*** Opening Provided records ***
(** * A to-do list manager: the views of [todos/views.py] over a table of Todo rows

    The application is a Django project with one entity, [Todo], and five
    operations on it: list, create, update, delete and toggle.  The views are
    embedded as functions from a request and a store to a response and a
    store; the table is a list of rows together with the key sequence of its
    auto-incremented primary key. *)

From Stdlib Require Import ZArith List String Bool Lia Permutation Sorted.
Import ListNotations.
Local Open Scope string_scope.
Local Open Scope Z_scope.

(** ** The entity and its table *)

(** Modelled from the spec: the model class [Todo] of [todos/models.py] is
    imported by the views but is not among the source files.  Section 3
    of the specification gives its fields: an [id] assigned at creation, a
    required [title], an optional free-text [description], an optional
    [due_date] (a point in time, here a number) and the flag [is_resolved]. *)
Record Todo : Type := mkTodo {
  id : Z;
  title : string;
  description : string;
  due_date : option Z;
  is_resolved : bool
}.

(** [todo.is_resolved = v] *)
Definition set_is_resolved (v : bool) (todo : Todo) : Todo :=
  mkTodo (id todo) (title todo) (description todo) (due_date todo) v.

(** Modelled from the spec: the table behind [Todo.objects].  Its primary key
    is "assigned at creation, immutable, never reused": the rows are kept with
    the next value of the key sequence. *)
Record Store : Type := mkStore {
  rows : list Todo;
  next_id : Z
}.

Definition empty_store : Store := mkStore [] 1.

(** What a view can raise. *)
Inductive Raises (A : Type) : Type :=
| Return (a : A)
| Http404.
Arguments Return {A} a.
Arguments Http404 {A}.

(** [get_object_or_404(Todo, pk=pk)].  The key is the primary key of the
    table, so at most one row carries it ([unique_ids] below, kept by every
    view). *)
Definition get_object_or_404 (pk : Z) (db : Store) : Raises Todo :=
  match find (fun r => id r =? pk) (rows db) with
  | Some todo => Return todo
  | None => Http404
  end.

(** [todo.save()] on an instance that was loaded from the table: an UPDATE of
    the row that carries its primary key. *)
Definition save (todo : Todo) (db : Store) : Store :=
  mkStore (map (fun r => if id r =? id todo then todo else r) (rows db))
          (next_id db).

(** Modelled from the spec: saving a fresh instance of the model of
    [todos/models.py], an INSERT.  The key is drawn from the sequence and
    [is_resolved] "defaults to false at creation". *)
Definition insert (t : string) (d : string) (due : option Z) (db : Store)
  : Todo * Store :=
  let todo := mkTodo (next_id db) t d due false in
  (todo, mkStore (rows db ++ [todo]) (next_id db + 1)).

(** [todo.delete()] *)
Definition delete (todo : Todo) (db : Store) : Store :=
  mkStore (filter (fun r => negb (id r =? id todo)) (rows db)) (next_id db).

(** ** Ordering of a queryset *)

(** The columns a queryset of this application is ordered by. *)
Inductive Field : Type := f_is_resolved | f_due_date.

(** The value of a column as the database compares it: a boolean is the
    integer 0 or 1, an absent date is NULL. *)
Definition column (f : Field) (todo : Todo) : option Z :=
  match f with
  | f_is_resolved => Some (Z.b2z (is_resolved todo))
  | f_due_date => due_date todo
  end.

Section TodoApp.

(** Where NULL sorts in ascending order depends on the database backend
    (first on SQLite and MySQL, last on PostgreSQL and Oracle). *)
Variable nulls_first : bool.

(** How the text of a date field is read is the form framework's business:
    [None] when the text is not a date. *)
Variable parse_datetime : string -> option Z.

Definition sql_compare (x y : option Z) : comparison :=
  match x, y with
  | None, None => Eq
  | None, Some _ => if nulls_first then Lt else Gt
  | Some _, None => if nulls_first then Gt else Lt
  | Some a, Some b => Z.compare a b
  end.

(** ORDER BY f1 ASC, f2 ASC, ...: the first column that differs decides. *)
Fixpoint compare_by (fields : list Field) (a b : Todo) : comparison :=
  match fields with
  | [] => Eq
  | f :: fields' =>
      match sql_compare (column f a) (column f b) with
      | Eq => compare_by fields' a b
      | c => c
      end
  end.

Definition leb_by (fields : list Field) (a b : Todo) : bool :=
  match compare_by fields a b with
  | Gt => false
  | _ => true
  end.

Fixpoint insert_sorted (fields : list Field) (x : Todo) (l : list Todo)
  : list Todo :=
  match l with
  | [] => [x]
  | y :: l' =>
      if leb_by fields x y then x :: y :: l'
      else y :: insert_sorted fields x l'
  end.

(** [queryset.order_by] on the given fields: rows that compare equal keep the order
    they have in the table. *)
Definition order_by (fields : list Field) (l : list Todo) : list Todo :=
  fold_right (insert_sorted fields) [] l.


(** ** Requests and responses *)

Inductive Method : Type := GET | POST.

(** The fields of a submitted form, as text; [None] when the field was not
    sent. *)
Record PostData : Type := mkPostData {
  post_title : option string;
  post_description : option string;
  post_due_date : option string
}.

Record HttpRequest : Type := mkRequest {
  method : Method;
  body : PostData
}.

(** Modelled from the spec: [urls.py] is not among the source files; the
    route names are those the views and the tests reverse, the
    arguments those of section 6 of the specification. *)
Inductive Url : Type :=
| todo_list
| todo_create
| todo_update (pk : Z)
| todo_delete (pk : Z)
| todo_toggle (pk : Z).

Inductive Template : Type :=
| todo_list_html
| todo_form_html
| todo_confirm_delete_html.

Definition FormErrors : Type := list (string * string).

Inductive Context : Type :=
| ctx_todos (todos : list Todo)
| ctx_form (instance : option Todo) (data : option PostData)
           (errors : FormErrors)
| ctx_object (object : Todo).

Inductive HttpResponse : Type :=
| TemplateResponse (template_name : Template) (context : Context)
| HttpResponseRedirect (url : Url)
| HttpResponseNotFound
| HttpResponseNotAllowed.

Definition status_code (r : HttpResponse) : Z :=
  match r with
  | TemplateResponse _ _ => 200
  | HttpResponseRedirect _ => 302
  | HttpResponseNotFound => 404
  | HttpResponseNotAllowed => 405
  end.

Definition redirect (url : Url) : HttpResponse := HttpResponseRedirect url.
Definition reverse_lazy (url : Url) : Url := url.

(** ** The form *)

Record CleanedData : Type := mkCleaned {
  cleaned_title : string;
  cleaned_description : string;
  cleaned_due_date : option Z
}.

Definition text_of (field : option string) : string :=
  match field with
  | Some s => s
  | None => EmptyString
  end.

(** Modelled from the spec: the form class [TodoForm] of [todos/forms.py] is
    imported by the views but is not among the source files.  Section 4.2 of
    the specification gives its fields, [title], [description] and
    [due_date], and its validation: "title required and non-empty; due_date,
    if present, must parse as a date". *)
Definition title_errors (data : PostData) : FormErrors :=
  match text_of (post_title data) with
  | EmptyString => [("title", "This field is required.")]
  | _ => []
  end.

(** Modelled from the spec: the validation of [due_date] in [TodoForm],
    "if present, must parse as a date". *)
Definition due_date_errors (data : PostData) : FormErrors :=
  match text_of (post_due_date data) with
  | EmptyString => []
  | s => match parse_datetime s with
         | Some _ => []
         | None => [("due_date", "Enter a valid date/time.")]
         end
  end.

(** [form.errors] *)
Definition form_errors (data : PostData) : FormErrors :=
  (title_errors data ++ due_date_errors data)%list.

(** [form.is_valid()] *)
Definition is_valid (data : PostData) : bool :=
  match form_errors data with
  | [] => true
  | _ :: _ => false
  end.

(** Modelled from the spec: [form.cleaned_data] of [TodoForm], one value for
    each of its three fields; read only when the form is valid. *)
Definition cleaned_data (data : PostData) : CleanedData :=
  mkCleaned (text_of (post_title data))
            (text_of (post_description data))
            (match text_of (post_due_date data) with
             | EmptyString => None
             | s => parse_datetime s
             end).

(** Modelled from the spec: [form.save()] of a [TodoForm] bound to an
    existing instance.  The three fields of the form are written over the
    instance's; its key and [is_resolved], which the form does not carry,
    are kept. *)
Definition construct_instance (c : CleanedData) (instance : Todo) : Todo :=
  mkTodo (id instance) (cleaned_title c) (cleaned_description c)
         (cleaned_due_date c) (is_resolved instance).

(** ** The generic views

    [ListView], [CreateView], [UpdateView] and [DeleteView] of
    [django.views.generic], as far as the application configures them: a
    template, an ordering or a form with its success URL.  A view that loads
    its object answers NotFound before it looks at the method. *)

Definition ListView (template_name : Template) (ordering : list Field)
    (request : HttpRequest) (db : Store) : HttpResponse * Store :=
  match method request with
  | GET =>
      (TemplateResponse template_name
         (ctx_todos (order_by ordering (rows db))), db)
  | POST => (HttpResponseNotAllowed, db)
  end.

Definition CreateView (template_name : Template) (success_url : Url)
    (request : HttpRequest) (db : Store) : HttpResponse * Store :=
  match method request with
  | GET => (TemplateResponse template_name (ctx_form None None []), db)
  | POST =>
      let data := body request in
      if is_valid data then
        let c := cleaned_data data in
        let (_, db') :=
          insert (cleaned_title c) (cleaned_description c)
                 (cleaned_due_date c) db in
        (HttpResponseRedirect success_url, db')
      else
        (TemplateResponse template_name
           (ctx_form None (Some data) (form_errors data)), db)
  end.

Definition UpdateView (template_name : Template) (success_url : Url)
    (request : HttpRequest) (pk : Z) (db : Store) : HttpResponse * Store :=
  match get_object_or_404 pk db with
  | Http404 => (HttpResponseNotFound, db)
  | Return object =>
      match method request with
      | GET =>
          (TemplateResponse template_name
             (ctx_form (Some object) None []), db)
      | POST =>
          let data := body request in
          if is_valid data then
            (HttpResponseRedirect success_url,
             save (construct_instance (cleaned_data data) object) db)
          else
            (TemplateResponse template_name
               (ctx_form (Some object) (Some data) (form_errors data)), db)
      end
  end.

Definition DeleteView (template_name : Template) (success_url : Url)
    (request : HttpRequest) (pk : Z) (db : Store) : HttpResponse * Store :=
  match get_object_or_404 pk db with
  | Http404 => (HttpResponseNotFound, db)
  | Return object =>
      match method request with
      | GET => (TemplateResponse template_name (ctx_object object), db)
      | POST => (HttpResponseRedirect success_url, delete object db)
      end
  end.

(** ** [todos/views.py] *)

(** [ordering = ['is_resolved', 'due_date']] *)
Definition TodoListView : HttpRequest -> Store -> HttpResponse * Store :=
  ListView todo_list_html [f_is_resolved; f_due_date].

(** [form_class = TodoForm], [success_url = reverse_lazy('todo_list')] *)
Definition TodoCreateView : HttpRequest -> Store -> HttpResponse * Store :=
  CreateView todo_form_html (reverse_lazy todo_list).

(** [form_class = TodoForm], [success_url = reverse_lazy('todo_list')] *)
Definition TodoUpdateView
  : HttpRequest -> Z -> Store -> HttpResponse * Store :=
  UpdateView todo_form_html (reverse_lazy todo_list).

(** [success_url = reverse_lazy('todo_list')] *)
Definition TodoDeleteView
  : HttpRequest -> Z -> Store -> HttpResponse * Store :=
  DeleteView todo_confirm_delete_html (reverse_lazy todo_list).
*** Closing Provided records ***
*** Opening Provided records ***
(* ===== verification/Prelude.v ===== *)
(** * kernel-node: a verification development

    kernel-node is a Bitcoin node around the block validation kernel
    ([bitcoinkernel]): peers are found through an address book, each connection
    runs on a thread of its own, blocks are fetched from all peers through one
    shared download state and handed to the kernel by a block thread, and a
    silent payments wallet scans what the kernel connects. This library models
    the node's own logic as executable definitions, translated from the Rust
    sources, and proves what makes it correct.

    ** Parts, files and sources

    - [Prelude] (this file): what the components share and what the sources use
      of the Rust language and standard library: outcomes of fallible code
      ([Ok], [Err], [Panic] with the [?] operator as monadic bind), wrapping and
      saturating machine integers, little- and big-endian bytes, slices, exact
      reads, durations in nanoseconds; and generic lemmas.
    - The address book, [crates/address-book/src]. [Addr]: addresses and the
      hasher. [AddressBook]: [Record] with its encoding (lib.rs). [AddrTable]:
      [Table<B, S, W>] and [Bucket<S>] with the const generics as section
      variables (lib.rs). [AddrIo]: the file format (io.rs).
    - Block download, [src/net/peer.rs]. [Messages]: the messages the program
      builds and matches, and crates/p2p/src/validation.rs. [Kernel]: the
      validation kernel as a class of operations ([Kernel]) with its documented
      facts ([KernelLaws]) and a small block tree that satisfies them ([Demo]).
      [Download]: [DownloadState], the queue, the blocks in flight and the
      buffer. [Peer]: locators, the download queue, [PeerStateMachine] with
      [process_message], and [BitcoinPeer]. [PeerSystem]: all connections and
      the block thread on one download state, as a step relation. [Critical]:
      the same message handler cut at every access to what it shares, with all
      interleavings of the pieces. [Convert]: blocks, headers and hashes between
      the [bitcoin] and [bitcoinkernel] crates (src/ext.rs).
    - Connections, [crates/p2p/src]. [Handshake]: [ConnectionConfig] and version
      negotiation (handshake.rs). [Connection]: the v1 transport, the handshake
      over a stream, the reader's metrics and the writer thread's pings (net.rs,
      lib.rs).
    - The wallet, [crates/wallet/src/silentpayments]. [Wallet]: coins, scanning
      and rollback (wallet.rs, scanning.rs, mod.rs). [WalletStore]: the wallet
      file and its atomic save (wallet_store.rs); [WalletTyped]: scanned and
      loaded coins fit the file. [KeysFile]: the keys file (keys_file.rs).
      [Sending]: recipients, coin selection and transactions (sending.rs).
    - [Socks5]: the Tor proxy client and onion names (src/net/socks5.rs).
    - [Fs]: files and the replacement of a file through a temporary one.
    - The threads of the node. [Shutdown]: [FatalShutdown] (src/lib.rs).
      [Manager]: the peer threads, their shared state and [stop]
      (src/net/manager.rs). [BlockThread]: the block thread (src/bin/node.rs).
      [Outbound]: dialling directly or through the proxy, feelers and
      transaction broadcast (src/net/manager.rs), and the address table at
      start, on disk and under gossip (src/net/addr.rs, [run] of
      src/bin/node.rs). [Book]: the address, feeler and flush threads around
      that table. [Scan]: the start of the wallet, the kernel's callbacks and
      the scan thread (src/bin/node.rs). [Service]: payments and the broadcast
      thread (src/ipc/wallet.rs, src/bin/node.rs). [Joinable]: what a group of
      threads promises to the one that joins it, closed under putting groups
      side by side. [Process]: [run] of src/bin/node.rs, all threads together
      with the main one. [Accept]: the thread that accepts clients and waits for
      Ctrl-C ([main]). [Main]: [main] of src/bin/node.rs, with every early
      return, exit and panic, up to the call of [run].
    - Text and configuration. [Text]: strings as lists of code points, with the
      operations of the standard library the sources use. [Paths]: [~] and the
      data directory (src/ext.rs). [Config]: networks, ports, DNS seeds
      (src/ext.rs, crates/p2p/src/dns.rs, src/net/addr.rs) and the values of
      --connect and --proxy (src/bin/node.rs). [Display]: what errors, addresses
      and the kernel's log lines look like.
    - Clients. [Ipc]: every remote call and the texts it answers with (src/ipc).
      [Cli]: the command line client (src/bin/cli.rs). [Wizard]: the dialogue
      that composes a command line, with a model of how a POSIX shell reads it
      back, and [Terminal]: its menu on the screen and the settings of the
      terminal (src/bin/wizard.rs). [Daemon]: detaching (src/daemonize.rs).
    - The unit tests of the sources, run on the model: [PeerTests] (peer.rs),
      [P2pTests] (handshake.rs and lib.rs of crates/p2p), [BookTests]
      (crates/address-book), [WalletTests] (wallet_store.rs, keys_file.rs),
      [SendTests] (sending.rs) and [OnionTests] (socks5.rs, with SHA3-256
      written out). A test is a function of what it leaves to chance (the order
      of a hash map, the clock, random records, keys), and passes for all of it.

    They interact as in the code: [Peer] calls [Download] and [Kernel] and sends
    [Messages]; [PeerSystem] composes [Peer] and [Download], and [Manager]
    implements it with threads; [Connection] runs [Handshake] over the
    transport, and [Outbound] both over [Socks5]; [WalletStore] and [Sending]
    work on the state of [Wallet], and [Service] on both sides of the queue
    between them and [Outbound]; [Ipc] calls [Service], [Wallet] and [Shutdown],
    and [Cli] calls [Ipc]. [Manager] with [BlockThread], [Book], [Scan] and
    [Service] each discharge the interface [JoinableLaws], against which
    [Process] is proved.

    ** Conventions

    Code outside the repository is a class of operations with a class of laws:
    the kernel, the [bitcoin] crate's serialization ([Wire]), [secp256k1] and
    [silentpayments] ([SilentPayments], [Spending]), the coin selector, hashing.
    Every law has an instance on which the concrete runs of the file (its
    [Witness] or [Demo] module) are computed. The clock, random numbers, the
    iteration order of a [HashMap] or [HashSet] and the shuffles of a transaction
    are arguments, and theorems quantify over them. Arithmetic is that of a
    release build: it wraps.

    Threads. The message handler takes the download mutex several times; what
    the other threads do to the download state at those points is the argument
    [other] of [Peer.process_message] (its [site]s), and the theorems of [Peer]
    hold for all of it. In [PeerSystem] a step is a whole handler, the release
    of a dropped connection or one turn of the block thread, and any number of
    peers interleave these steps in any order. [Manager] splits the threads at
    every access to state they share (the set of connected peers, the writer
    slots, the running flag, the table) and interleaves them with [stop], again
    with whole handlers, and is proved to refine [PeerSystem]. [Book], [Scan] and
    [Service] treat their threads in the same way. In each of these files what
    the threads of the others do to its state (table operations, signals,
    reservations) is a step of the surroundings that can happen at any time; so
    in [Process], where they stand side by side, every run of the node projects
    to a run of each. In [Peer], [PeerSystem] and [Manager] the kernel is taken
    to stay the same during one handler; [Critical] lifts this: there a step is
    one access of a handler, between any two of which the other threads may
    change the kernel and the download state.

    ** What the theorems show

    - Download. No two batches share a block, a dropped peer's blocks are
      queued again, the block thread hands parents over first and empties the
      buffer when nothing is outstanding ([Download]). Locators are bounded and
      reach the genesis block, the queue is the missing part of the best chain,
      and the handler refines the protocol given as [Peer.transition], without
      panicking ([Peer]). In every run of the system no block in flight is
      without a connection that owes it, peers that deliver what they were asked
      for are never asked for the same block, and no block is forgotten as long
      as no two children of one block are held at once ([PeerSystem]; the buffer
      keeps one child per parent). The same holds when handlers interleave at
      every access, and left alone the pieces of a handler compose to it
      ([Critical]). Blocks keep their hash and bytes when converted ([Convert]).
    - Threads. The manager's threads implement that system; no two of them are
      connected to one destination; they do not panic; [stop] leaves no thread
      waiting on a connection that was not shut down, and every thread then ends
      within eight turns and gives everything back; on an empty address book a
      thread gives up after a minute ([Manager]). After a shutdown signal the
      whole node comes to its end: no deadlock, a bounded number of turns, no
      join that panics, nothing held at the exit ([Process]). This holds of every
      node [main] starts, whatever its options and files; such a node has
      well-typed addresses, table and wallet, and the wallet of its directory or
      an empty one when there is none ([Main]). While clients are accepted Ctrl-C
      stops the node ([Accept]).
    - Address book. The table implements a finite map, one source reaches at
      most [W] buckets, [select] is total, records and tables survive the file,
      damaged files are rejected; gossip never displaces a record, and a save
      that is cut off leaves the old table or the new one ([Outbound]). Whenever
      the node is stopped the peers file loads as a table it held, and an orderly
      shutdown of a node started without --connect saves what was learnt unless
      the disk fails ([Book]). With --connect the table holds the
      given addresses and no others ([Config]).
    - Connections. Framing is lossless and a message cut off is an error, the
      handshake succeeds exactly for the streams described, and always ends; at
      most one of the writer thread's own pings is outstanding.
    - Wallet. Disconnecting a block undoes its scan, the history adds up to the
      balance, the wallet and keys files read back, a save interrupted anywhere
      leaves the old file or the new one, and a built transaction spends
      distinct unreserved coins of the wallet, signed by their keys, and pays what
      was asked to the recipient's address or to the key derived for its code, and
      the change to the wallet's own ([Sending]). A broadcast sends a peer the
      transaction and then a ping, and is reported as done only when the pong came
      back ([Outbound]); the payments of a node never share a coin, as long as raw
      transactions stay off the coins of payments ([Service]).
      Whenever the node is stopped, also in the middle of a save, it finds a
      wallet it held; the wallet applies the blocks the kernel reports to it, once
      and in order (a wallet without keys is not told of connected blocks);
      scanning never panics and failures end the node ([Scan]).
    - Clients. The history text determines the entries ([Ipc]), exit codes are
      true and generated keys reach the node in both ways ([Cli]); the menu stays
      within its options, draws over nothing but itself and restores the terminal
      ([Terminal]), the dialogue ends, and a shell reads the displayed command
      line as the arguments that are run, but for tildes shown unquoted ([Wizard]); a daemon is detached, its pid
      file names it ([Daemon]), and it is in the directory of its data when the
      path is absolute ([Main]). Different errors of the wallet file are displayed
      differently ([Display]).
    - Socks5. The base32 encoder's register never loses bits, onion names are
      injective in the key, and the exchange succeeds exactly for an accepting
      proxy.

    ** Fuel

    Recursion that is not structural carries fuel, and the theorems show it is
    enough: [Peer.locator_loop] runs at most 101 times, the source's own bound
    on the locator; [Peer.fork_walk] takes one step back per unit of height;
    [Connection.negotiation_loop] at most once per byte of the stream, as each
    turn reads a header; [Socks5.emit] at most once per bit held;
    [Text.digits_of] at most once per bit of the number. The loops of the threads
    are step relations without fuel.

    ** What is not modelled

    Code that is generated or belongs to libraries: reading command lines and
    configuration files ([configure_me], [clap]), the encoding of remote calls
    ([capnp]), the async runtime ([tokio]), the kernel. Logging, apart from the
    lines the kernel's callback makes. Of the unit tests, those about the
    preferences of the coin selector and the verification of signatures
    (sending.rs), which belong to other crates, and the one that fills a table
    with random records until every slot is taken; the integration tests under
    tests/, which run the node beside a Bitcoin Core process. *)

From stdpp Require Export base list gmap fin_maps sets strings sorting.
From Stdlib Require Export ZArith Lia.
*** Closing Provided records ***
- _Problem to solve_:
Every line from the line containing "within its options, draws" through the line containing "turn reads a" in the records above must be retyped exactly. Leave out the rest.

- _Written answer_:
      within its options, draws over nothing but itself and restores the terminal
      ([Terminal]), the dialogue ends, and a shell reads the displayed command
      line as the arguments that are run, but for tildes shown unquoted ([Wizard]); a daemon is detached, its pid
      file names it ([Daemon]), and it is in the directory of its data when the
      path is absolute ([Main]). Different errors of the wallet file are displayed
      differently ([Display]).
    - Socks5. The base32 encoder's register never loses bits, onion names are
      injective in the key, and the exchange succeeds exactly for an accepting
      proxy.

    ** Fuel

    Recursion that is not structural carries fuel, and the theorems show it is
    enough: [Peer.locator_loop] runs at most 101 times, the source's own bound
    on the locator; [Peer.fork_walk] takes one step back per unit of height;
    [Connection.negotiation_loop] at most once per byte of the stream, as each
    turn reads a header; [Socks5.emit] at most once per bit held;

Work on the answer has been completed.